En nuestra arrogancia asumimos haberlo visto todo, investigado todo, y lo peor es que creemos (ingenuamente) que lo conocemos todo. Con el argumento de los necesarios avances de la ciencia hemos metido las narices en los rincones más ocultos de nuestro planeta, esculcándolo todo, manoseándolo todo con el menor respeto posible, demostrando una barbarie justificada por el (supuesto) avance de la civilización.
La crisis en que vivimos nos vuelve a poner los pies en la tierra, nos hace entender cuan frágiles somos ante la naturaleza, cuan propensos estamos los humanos a perecer por un virus. Ni la más avanzada de nuestra ciencia puede detener a la pandemia, ni las armas de los países más industrializados sirven para nada ante la crisis, ni las mayores reservas de dinero o recursos naturales tienen significado ahora.
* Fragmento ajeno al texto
(* ===== verification/Parser.v ===== *)
(** * Parser: declarations, statements and types ([crates/bn_frontend/src/parser.rs], [parser/phase1.rs] to [phase4.rs])

    The statement parser walks an index over the tokens and reads each line as
    a slice; [Panic] is a slice or an index out of range, an [expect] or an
    [unreachable!].  The fuel counts nested calls and loop rounds.  [Parsing.v]
    shows that neither happens on what the lexer hands over. *)

From S2P Require Import Prelude Text Scalars Diag Lexer Types Literals Syntax ExprParser.

#[local] Open Scope string_scope.
#[local] Open Scope nat_scope.

(** [&l[a..b]], [&l[a..]] and [l[i]] *)
Definition slice {A} (l : list A) (a b : nat) : presult (list A) :=
  if (a <=? b) && (b <=? length l) then Ok (take (b - a) (drop a l)) else Panic "slice index out of range".
Definition slice_from {A} (l : list A) (a : nat) : presult (list A) := slice l a (length l).
Definition nth_token (l : list Token) (i : nat) : presult Token := expect "index out of bounds" (l !! i).

(** [iter().position(p)] *)
Fixpoint position_of (p : TokenKind → bool) (l : list Token) : option nat :=
  match l with
  | [] => None
  | t :: l => if p (t_kind t) then Some 0 else S <$> position_of p l
  end.

(** [split(p)] *)
Fixpoint split_on (p : TokenKind → bool) (l : list Token) : list (list Token) :=
  match l with
  | [] => [[]]
  | t :: l =>
      if p (t_kind t) then [] :: split_on p l
      else match split_on p l with [] => [[t]] | part :: parts => (t :: part) :: parts end
  end.

(** [line.get(i)] is of the kind *)
Definition get_is (p : TokenKind → bool) (l : list Token) (i : nat) : bool :=
  match l !! i with Some t => p (t_kind t) | None => false end.

Definition opens (k : TokenKind) : bool := is_symbol LeftParen k || is_symbol LeftBracket k.
Definition closes (k : TokenKind) : bool := is_symbol RightParen k || is_symbol RightBracket k.

Definition end_word_of (k : DeclarationKind) : string :=
  match k with DFunction => "FUNCTION" | DClass => "CLASS" | DStruct => "STRUCT" | DInterface => "INTERFACE" end.

(** ** Initialisers *)

Definition float_literal_initializer (type_ref : TypeReference) (initializer : Expression) : Expression :=
  match tr_alternatives type_ref with
  | [mkTypeAtom name [] [] _] =>
      let kind :=
        if String.eqb name "FLOAT32" then Some Float32
        else if String.eqb name "FLOAT" || String.eqb name "FLOAT64" then Some Float64 else None in
      match kind with
      | Some kind =>
          let initializer := negative_literal initializer in
          match e_kind initializer with
          | ELiteral (LInteger text) =>
              match integer_literal_as_float text kind with
              | Some float_text => mkExpression (ELiteral (LFloat float_text)) (e_span initializer)
              | None => initializer
              end
          | _ => initializer
          end
      | None => initializer
      end
  | _ => initializer
  end.

Definition inferred_constant_type (initializer : Expression) : presult TypeReference :=
  let span := e_span initializer in
  let named name := Ok (mkTypeReference [mkTypeAtom name [] [] span] span) in
  match e_kind initializer with
  | ELiteral (LBoolean _) => named "BOOLEAN"
  | ELiteral (LInteger _) => named "INTEGER"
  | ELiteral (LFloat _) => named "FLOAT"
  | ELiteral (LString _) => named "STRING"
  | ELiteral _ => Err (LexicalRule "CONST inference does not support this literal; use AS TYPE" span)
  | _ => Err (LexicalRule "CONST inference supports only BOOLEAN, INTEGER, FLOAT, and STRING literals" span)
  end.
Hemos apostado por la tecnología como la salvación a todos los problemas, creyendo que nos puede sacar de los apuros de nuestra comodidad, sin embargo la tecnología no puede hacer nada contra la pandemia, excepto darnos datos precisos de cómo se esparce por el mundo, ante nuestra perpleja e impotente mirada.
Reforzar nuestra humanidad y reconocer humildemente nuestras limitaciones nos hará superar la crisis, ya lo hemos hecho en el pasado, pero parece que era necesario este remezón para volver sobre nuestros pasos, y sobre todo regresar nuestra mirada hacia la naturaleza, la que nos ha dado todo, pero que puede ser también letal, como lo describió H.G. Wells en La Guerra de los Mundos, donde los invasores extraterrestres perecieron por una bacteria terrícola, de la que ellos no tenían inmunidad.